Quinn's straightforward approach allows the Cowboys front seven to attack, not waste time reading and reacting.
"He really allows us to play," defensive end Tarell Basham said. "He doesn't make things too complicated, and he really tries to simplify things as much as possible. And he puts people that he knows can do things in the position he knows they can do them. So, he's making the game easy for us so we can play and have fun."
Quinn also fits into what coach Mike McCarthy believes in empowering the players, pushing a share of the responsibility on the roster in an effort to take ownership of the team's direction during the regular season.
"I would say he puts responsibility on you," cornerback Anthony Brown said. "He holds you accountable a lot. He's not taking no for an answer and he's not taking no half-assing and you just got to come to work everyday, be consistent, like I said, and he wants you to work. He wants you to put your heart in. He wants you to put it on film. So, that's what I love about him: very detailed, and that's what I like about him."
Although Quinn will be sitting in the booth during games, not on the sidelines like most coordinators, his presence is still felt on the practice field, where the 50-year-old leads drills.
Said Basham: "He's real hands-on.

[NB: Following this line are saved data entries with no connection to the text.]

(** [toClientMatch(m, playerId)] (lines 682-721) at clock [now]. *)
Definition toClientMatch (m : M) (playerId : string) (now : Z) : ClientMatch :=
  let me := findPlayer playerId m.(InternalMatch.players) in
  let other := findOther playerId m.(InternalMatch.players) in
  let completed := bool_decide (m.(InternalMatch.status) = completed) in
  let opponentWords := if completed then default [] (MatchPlayer.words <$> other) else [] in
  let timeRemaining :=
    match me with
    | Some p =>
        if bool_decide (is_Some p.(MatchPlayer.submittedAt)) then m.(InternalMatch.gameDuration)
        else Z.max 0 ((deadline_ms m.(InternalMatch.gameDuration) p - now) / 1000)
    | None => m.(InternalMatch.gameDuration)
    end in
  mkClient m.(InternalMatch.id) m.(InternalMatch.lobbyType) m.(InternalMatch.board) timeRemaining
    (default [] (MatchPlayer.words <$> me)) opponentWords completed
    (default 0%Z (MatchPlayer.score <$> me))
    (me ≫= MatchPlayer.wordScore) (me ≫= MatchPlayer.timeBonus)
    (default 0%Z (MatchPlayer.score <$> other))
    (other ≫= λ o, if bool_decide (o.(MatchPlayer.id) = "") then None else Some o.(MatchPlayer.id))
    (match other with
     | Some o => if bool_decide (o.(MatchPlayer.name) = "") then "Opponent" else o.(MatchPlayer.name)
     | None => "Opponent"
     end)
    m.(InternalMatch.createdAt) m.(InternalMatch.startedAt) m.(InternalMatch.endedAt)
    m.(InternalMatch.entryFee) m.(InternalMatch.prizePool) m.(InternalMatch.gameDuration)
    (me ≫= MatchPlayer.deadlineAt).

(** ** Helpers of the handlers *)

Definition digit36 (d : Z) : ascii :=
  if bool_decide (d < 10)%Z then ascii_of_nat (48 + Z.to_nat d) else ascii_of_nat (87 + Z.to_nat d).

Fixpoint base36_go (fuel : nat) (n : Z) (acc : string) : string :=
  match fuel with
  | O => acc
  | S f =>
      let acc' := String (digit36 (n mod 36)) acc in
      if bool_decide (n / 36 = 0)%Z then acc' else base36_go f (n / 36) acc'
  end.

(** [n.toString(36)] for a nonnegative integer; 64 digits cover every
    clock value. *)
Definition toString36 (n : Z) : string := base36_go 64 n "".

(** The id of a new match: [`${lobbyType}-${Date.now().toString(36)}`]. *)
Definition matchId (lobbyType : string) (now : Z) : string :=
  lobbyType +:+ "-" +:+ toString36 now.

(** Mutating the object found by [players.find(p => p.id === u)]: the
    first player with that id. *)
Fixpoint update_first (u : string) (f : P → P) (ps : list P) : list P :=
  match ps with
  | [] => []
  | p :: ps' => if bool_decide (p.(MatchPlayer.id) = u) then f p :: ps' else p :: update_first u f ps'
  end.

(** A player who joined and has not submitted. *)
Definition unsubmitted_in (u : string) (m : M) : bool :=
  match findPlayer u m.(InternalMatch.players) with
  | Some p => bool_decide (p.(MatchPlayer.submittedAt) = None)
  | None => false
  end.

(** The [find] of the join and leave handlers (lines 152-160, 290-295). *)
Definition isActiveFor (u : string) (m : M) : bool :=
  bool_decide (m.(InternalMatch.status) ≠ completed) && unsubmitted_in u m.

Definition newPlayer (u name : string) (joinedAt deadlineAt : Z) (paid : bool) : P :=
  MatchPlayer.mk u name [] 0 None None joinedAt (Some deadlineAt) paid None None None.

Section Handlers.
Context {St : Type} `{MatchRepository St}.
Variable LOBBIES : list LobbyConfig.t.

Definition cfgOf (lobbyType : string) : option LobbyConfig.t := getLobbyConfig LOBBIES lobbyType.

(** [getLobbyConfig(lobbyType)?.maxPlayers ?? 7] *)
Definition capacity (lobbyType : string) : Z :=
  default 7%Z (LobbyConfig.maxPlayers <$> cfgOf lobbyType).

(** The [find] of line 179: a waiting match of the lobby with room and
    without the user. *)
Definition isAvailable (lobbyType u : string) (m : M) : bool :=
  bool_decide (m.(InternalMatch.lobbyType) = lobbyType) &&
  bool_decide (m.(InternalMatch.status) = waiting) &&
  bool_decide (Z.of_nat (length m.(InternalMatch.players)) < capacity lobbyType)%Z &&
  negb (bool_decide (is_Some (findPlayer u m.(InternalMatch.players)))).

(** The new match of lines 221-250, its player not yet paid: [nowIso]
    is the clock read at the top of the handler, [now] the [Date.now()]
    of these lines. *)
Definition freshMatch (c : LobbyConfig.t) (lobbyType u name : string) (nowIso now : Z) : M :=
  InternalMatch.mk (matchId lobbyType now) lobbyType
    (BoardGen.generateDiceBoard now (Z.to_nat c.(LobbyConfig.boardSize))) nowIso None None
    c.(LobbyConfig.entryFee) c.(LobbyConfig.totalPrizeGems) c.(LobbyConfig.gameDuration)
    [newPlayer u name nowIso (now + c.(LobbyConfig.gameDuration) * 1000) false]
    waiting (now + 60 * 60 * 1000) None.

(** [match.players[0].paidEntry = true] *)
Definition paidFirst (ps : list P) : list P :=
  match ps with
  | p :: ps' => MatchPlayer.with_paid p :: ps'
  | [] => []
  end.

(** [POST /join] (lines 139-274). *)
Definition join (lobbyType userId : string) (playerName : option string) : Prog Resp :=
  if bool_decide (lobbyType = "" ∨ userId = "" ∨ playerName = Some "") then
    mret (resp 400 (ErrorMsg "Invalid request data"))
  else
  let name := default "Player" playerName in
  nowIso ← now_;
  userMatches ← listByUser_ userId;
  match js_find (isActiveFor userId) userMatches with
  | Some activeMatch =>
      t ← now_;
      if bool_decide (activeMatch.(InternalMatch.lobbyType) = lobbyType)
      then mret (resp 200 (ClientView (toClientMatch activeMatch userId t)))
      else mret (resp 409 (Conflict "User is already in an active match and hasn't submitted words yet"
                                   (toClientMatch activeMatch userId t)))
  | None =>
      allMatches ← listAll_;
      match js_find (isAvailable lobbyType userId) allMatches with
      | Some availableMatch =>
          ok ← tryDebitUser_ userId (default 100%Z (LobbyConfig.entryFee <$> cfgOf lobbyType))
                 lobbyType availableMatch.(InternalMatch.id);
          if negb ok then mret (resp 402 (ErrorMsg "insufficient funds"))
          else
            t ← now_;
            let deadlineAt := (t + default 300%Z (LobbyConfig.gameDuration <$> cfgOf lobbyType) * 1000)%Z in
            let m' := InternalMatch.with_players availableMatch
                        (availableMatch.(InternalMatch.players) ++
                         [newPlayer userId name nowIso deadlineAt true]) in
            save_ m';;
            t' ← now_;
            mret (resp 200 (ClientView (toClientMatch m' userId t')))
      | None =>
          match cfgOf lobbyType with
          | None => mret (resp 400 (ErrorMsg "Invalid lobby type"))
          | Some c =>
              t ← now_;
              let m := freshMatch c lobbyType userId name nowIso t in
              paid ← tryDebitUser_ userId c.(LobbyConfig.entryFee) lobbyType m.(InternalMatch.id);
              if negb paid then mret (resp 402 (ErrorMsg "insufficient funds"))
              else
                let m' := InternalMatch.with_players m (paidFirst m.(InternalMatch.players)) in
                save_ m';;
                t' ← now_;
                mret (resp 200 (ClientView (toClientMatch m' userId t')))
          end
      end
  end.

He'll get out there with the pads and do the drills with you. You'll see him breaking a sweat himself. I really appreciate that in a coach. I really do appreciate that in a coach."
At Tom Benson Hall of Fame Stadium in Canton, Ohio, on Thursday night against the Pittsburgh Steelers, the communication between Quinn, McCarthy, the staff, and the players may have a few hiccups.
"It's just working on the little things," said McCarthy. "Dan's done a certain way. Frankly there's some call sheets of mine that he's looked at from an offensive perspective. So, just to get that part organized. Obviously he has a ton of experience calling the game and what he wants to do. But it's just more the language, the communication, the operation. So, this will be great for us to have four games to have the mechanics."
After four preseason games to work out the kinks, the Cowboys should be ready to go Sept. 9 at the Tampa Bay Buccaneers.
"I feel like Dan Quinn knows what he's doing," said Basham. "I feel like they brought in the right guys. I feel like we got some of the right guys already here. And I feel like the way that we're coming together collectively as a group, it's going to be hard to stop us. You see the energy and the excitement the team brings out here in practice. Imagine what it's going to be like on game day."